#### Task description
Look through the material below and copy exactly the lines from the line with "From Stdlib Require Import DecimalString." to the line with "Definition lit (s", those two lines included.

#### Source data
(** * Conversational-AI: the session store and the chained-call handlers

    A shallow embedding of [src/main.py]: the three [safe_*] helpers that
    wrap the external collaborators (AssemblyAI transcription, Gemini
    generation, Murf synthesis), the request handlers that chain them, and
    the in-memory session store [chat_histories].

    Conventions of the embedding.
    - A Python [str] is the list of its Unicode code points.
    - A Python value that may be [None] is an [option].
    - [if x:] on a string (or an optional string) is Python truthiness:
      [None] and the empty string are false.
    - The handlers run in a small state-and-exception monad [M].  The state
      holds the global dict [chat_histories] and a log of the calls made to
      the helpers and to the collaborators behind them.
    - An exception is represented by the text [str(e)], which is all the
      source ever uses of it.  [Raises] stands for an exception that is an
      instance of [Exception], the ones [except Exception] catches.
      Exceptions outside that class (a cancelled request, an interrupt)
      end the request wherever they occur and are not part of the model.
    - [JSONResponse(content=...)] renders its content when it is built,
      with [json.dumps] and the UTF-8 codec, and raises when the content
      holds a lone surrogate.  A handler that returns a plain dict leaves
      the rendering to the framework, after the handler has returned.
    - Logging through [logger] has no effect on results and is left out. *)

From Stdlib Require Import String Ascii NArith List Bool.
From Stdlib Require Import DecimalString.
From stdpp Require Import base option list gmap.

Set Warnings "-register-all".
Local Open Scope N_scope.

(** ** Python strings and truthiness *)

Module Py.

Definition str : Type := list N.

(** A source literal, as code points. *)
Definition lit (s : string) : str :=
  List.map N_of_ascii (list_ascii_of_string s).

Definition truthy (s : str) : bool :=
  match s with
  | [] => false
  | _ :: _ => true
  end.

(** Truthiness of a value that is a string or [None]. *)
Definition truthy_opt (o : option str) : bool :=
  match o with
  | Some s => truthy s
  | None => false
  end.

(** [f"{x}"] for a value that is a string or [None]. *)
Definition format (o : option str) : str :=
  match o with
  | Some s => s
  | None => lit "None"
  end.

(** [str(n)] for a non-negative integer. *)
Definition str_of_nat (n : nat) : str :=
  lit (NilEmpty.string_of_uint (Nat.to_uint n)).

#### Response
From Stdlib Require Import DecimalString.
From stdpp Require Import base option list gmap.

Set Warnings "-register-all".
Local Open Scope N_scope.

(** ** Python strings and truthiness *)

Module Py.

Definition str : Type := list N.

(** A source literal, as code points. *)
Definition lit (s : string) : str :=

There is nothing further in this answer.